BAHRAIN_w609I’m a Bahraini student doing my final year in mechanical engineering at a university in Britain.

Last month I participated in a protest of solidarity with my people, family, and friends in Bahrain. It took place in front of the BBC building in Manchester. The protest was peaceful, and most of the demonstrators were holding Bahraini flags. We were supporting the call for democracy, equal rights and constitutional reform that promotes basic human rights and peaceful coexistence between all religious and ethnic communities in the kingdom.

Three days after the protest my family received a phone call from the ministry of education in Bahrain telling them that my scholarship had been revoked. My family inquired about the reasons and justifications for this decision but nothing was mentioned apart from the fact that I had taken part in an illegal demonstration against Bahrain and that I violated the rules of the ministry of education.

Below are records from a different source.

Lemma Normalize_forward_range_witness :
  Forall (λ y, -(1) ≤ y ∧ y ≤ 1)%Qc
    (Detector.Normalize_forward [q 0 1; q 1 2; q 1 1]) ∧
  (λ y, (y / Q2Qc (2 # 1) + Q2Qc (1 # 2))%Qc)
    <$> Detector.Normalize_forward [q 0 1; q 1 2; q 1 1]
    = [q 0 1; q 1 2; q 1 1].
Proof.
  apply (Normalize_forward_range [q 0 1; q 1 2; q 1 1]).
  repeat constructor; by_evaluation.
Defined.
(** X5. An exception of the service call that is not an [Exception], such
    as the [KeyboardInterrupt] of a user who stops the run, is not turned
    into the pair ("Unknown", "error"): it leaves [categorize_transaction]
    and ends the loop of [process_multiple_files]. *)
Theorem interrupt_is_not_caught (client : service) (i : nat)
    (t : gmap string pyval) (rest : list (gmap string pyval)) (c : categorized)
    (d v acct dt : pyval) (a : PyFloat.float) (e : exn) :
  t !! "Description" = Some d ->
  t !! "Amount" = Some v ->
  t !! "Account" = Some acct ->
  t !! "Transaction Date" = Some dt ->
  parse_amount v = Ok a ->
  client i (request_of t d a) = Failure e ->
  is_Exception e = false ->
  categorize_transaction client i t = Raise e
  /\ process_loop client i (t :: rest) c = Raise e.
Proof.
  intros Hd Hv Hacct Hdt Ha Hf He.
  assert (Hc : categorize_transaction client i t = Raise e).
  { unfold categorize_transaction, getitem. rewrite Hd, Hv. cbn.
    rewrite Ha. cbn. fold (request_of t d a). rewrite Hf. cbn.
    rewrite He. reflexivity. }
  split; [exact Hc|].
  cbn [process_loop]. unfold process_transaction, getitem.
  rewrite Hd, Hv, Hacct, Hdt. cbn. rewrite Hc. reflexivity.
Qed.

Lemma interrupt_is_not_caught_witness :
  let t := credit_transaction "Visa"
             (Sample.credit_row "01/07/2024" "NETFLIX" "-15.49" "Entertainment") in
  categorize_transaction (fun _ _ => Failure KeyboardInterrupt) 0 t
  = Raise KeyboardInterrupt.
Proof.
  intros t.
  refine (proj1 (interrupt_is_not_caught (fun _ _ => Failure KeyboardInterrupt)
                   0 t [] [] (VStr "NETFLIX") (VStr "-15.49") (VStr "Visa")
                   (VStr "01/07/2024") _ KeyboardInterrupt _ _ _ _ _ _ _));
    vm_compute; reflexivity.
Defined.
(** * Shape detector: the [detectShapes] pipeline of [src/main.ts]

    A shallow embedding of [ShapeDetector.detectShapes] (grayscale, Otsu
    threshold, binarisation, stack-based flood fill, perimeter, corner
    estimation and rule-based classification) together with the properties
    of the pipeline that the specification states.

    Modelling conventions.
    - A JavaScript number that the program only ever uses as an integer
      (coordinates, indices, counts, histogram bins, [width * height]) is a
      [Z]; such values are exact in binary64 below 2^53.  So are the sums
      [sum] and [sumB] of the Otsu stage, which stay below
      [255 * width * height]: the model takes them to be exact, as they
      are for every image of fewer than 2^53 / 255 (some 3.5 * 10^13)
      pixels.
    - Every other number is an IEEE-754 binary64 value, modelled by
      [spec_float] with precision 53 and maximal exponent 1024, so that the
      arithmetic of the program is the arithmetic of the model, rounding
      included.
    - Typed arrays ([Uint8ClampedArray], [Uint8Array]) and the histogram are
      lists of [Z] of fixed length: a read out of range is [None]
      ([undefined]), a write out of range is dropped.
    - [Math.hypot] and [Math.acos] are implementation-approximated library
      functions; they are parameters of the development.
    - [performance.now()] reads a clock of the environment, which is threaded
      through [detectShapes] as explicit state.
    - [x ** 2] is taken to be the rounded product [x * x].
    - The [while] loop of the flood fill runs on a budget of rounds; a run
      that used it up would end as [OutOfFuel], and it is proved that none
      does.
    - The allocation of a typed array throws [RangeError] for a negative
      length and for a length above 2^53 - 1, the largest that ECMAScript
      allows; an engine that runs out of memory below that bound throws
      earlier, which is not modelled.  [width] and [height] are taken to
      be integers. *)

From Stdlib Require Import ZArith List Lia Bool.
From Stdlib Require Import Floats.SpecFloat.
Import ListNotations.
Open Scope Z_scope.

(** ** Binary64 numbers *)

Module F64.

Definition f64 := spec_float.

Definition prec : Z := 53.

Definition emax : Z := 1024.

Definition fadd : f64 -> f64 -> f64 := SFadd prec emax.

Definition fsub : f64 -> f64 -> f64 := SFsub prec emax.

Definition fmul : f64 -> f64 -> f64 := SFmul prec emax.

Definition fdiv : f64 -> f64 -> f64 := SFdiv prec emax.

Definition fltb : f64 -> f64 -> bool := SFltb.

Definition fleb : f64 -> f64 -> bool := SFleb.

Definition feqb : f64 -> f64 -> bool := SFeqb.

(** The binary64 value of an integer-valued number. *)
Definition num (z : Z) : f64 := binary_normalize prec emax z 0 false.

(** The binary64 value of the decimal literal [n / d]: the correctly
    rounded quotient of two exactly representable integers. *)
Definition lit (n d : Z) : f64 := fdiv (num n) (num d).

Definition is_nan (x : f64) : bool :=
  match x with S754_nan => true | _ => false end.

(** [x ** 2], taken to be the rounded product [x * x]. *)
Definition fsquare (x : f64) : f64 := fmul x x.

(** [Math.max] and [Math.min] on two arguments: a NaN argument gives NaN,
    and [+0] is larger than [-0]. *)
Definition fmax (a b : f64) : f64 :=
  if is_nan a || is_nan b then S754_nan
  else if fltb a b then b
  else if fltb b a then a
  else match a with S754_zero true => b | _ => a end.

Definition fmin (a b : f64) : f64 :=
  if is_nan a || is_nan b then S754_nan
  else if fltb a b then a
  else if fltb b a then b
  else match b with S754_zero true => b | _ => a end.

(** [Math.PI], the double 0x400921FB54442D18. *)
Definition PI : f64 := S754_finite false 7074237752028440 (-51).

My dad was shocked, so he asked whether they had any evidence for this claim and how they knew I was there in the first place. They told him that I was caught on camera, and they had video footage of me in the act. They insisted that I must come back to Bahrain immediately or grave grave consequences could result from my actions.

In my opinion some of the images were taken by Bahraini or Saudi “spies” alerted to the event on Facebook. The demonstration was frequently disrupted by interventions from supporters of the regime and some people whom protesters identified as being from Saudi Arabia.

Some of the slogans that were calling for regime change had nothing to do with us, and we found them to be quite contrary to the reason for the demonstration.

When contacted, the Bahraini embassy in London declined to comment on the claims against us and or give grounds for the government’s sanctions. All inquiries about the withdrawal of scholarships were redirected to the cultural attache, who has not returned any of the calls to date.

As a consequence, the termination of the scholarships with immediate effect has created a dire financial need, as well as emotional and mental distress. We are all now living in fear for our safety and wellbeing and know that we are likely to be detained on our return to Bahrain.

There are many documented cases of students disappearing on returning to Bahrain. We really have no idea where this is heading and we don’t know what will become of us. I just hope that peace and unity will return to my beloved country soon so that we students can participate in making Bahrain an example of progress in our region and the Gulf as a whole.

I believe the government of Bahrain should reconsider its position and try to iron out its differences with the opposition. There is no need for young innocent people like myself to pay with our future for a political conflict that can easily be resolved through dialogue.

At the end of the day we are all Bahrainis and we are all brothers who have lived together in peace for hundreds of years.